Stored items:
********************

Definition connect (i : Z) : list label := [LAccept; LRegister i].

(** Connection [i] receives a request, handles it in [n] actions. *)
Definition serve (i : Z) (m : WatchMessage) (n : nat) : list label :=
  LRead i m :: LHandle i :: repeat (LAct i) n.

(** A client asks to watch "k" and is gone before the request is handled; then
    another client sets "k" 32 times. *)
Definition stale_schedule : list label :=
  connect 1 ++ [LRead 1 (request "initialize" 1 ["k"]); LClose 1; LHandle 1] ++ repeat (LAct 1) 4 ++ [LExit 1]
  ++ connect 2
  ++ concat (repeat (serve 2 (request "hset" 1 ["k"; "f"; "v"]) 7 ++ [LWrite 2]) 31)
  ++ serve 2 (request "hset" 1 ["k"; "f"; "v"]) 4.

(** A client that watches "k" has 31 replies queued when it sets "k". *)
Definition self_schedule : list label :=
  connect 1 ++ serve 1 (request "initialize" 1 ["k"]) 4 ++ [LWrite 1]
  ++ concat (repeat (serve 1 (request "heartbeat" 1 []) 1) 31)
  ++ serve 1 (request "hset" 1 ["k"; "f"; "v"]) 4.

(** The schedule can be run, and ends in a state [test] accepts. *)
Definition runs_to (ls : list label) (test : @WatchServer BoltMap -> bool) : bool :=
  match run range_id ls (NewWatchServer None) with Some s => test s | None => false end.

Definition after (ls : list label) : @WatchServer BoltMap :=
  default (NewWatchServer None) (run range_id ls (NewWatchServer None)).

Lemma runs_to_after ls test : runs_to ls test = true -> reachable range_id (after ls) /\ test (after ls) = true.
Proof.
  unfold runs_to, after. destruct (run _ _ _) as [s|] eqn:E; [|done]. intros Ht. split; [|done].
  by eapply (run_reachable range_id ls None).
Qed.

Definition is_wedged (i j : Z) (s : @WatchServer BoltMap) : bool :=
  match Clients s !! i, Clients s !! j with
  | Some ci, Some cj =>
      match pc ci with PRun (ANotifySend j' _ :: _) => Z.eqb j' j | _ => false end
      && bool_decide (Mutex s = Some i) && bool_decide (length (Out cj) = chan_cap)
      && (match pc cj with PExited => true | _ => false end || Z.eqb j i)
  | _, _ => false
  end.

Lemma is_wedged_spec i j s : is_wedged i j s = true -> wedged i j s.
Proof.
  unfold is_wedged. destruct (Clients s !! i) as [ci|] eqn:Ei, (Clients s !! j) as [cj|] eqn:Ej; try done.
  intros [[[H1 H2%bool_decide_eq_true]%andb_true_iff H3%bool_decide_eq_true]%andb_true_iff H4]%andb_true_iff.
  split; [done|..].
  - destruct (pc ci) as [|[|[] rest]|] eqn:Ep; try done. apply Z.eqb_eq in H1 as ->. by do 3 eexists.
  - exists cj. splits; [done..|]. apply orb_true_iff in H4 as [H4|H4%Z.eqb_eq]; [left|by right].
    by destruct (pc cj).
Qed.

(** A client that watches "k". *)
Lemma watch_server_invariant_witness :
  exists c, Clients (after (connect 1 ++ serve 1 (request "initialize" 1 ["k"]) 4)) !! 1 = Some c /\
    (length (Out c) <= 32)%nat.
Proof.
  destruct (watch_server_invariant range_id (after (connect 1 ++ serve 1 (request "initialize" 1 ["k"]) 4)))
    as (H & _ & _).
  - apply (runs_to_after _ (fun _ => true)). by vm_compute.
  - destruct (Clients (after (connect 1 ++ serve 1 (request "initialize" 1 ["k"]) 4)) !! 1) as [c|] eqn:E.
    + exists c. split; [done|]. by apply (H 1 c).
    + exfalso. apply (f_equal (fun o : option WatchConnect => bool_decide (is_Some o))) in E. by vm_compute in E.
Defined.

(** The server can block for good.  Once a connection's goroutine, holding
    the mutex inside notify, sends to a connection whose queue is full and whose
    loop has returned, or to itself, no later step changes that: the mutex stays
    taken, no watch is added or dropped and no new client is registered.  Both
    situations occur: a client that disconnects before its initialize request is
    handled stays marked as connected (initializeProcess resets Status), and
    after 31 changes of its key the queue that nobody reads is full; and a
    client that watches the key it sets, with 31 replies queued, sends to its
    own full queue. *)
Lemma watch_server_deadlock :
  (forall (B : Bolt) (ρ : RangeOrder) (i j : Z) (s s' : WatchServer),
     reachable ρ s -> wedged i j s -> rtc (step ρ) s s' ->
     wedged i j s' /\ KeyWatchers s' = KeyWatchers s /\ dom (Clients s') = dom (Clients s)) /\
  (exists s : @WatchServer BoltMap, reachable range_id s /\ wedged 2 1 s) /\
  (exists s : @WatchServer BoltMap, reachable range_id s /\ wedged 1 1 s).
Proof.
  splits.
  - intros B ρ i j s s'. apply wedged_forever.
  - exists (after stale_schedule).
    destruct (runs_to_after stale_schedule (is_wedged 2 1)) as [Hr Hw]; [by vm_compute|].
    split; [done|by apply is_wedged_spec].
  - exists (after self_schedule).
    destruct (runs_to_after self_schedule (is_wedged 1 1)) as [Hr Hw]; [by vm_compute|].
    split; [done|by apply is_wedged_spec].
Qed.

********************

What you have to do: List the lines of the entries that include "with".

Result:
  match run range_id ls (NewWatchServer None) with Some s => test s | None => false end.
  match Clients s !! i, Clients s !! j with
      match pc ci with PRun (ANotifySend j' _ :: _) => Z.eqb j' j | _ => false end
      && (match pc cj with PExited => true | _ => false end || Z.eqb j i)
    client that watches the key it sets, with 31 replies queued, sends to its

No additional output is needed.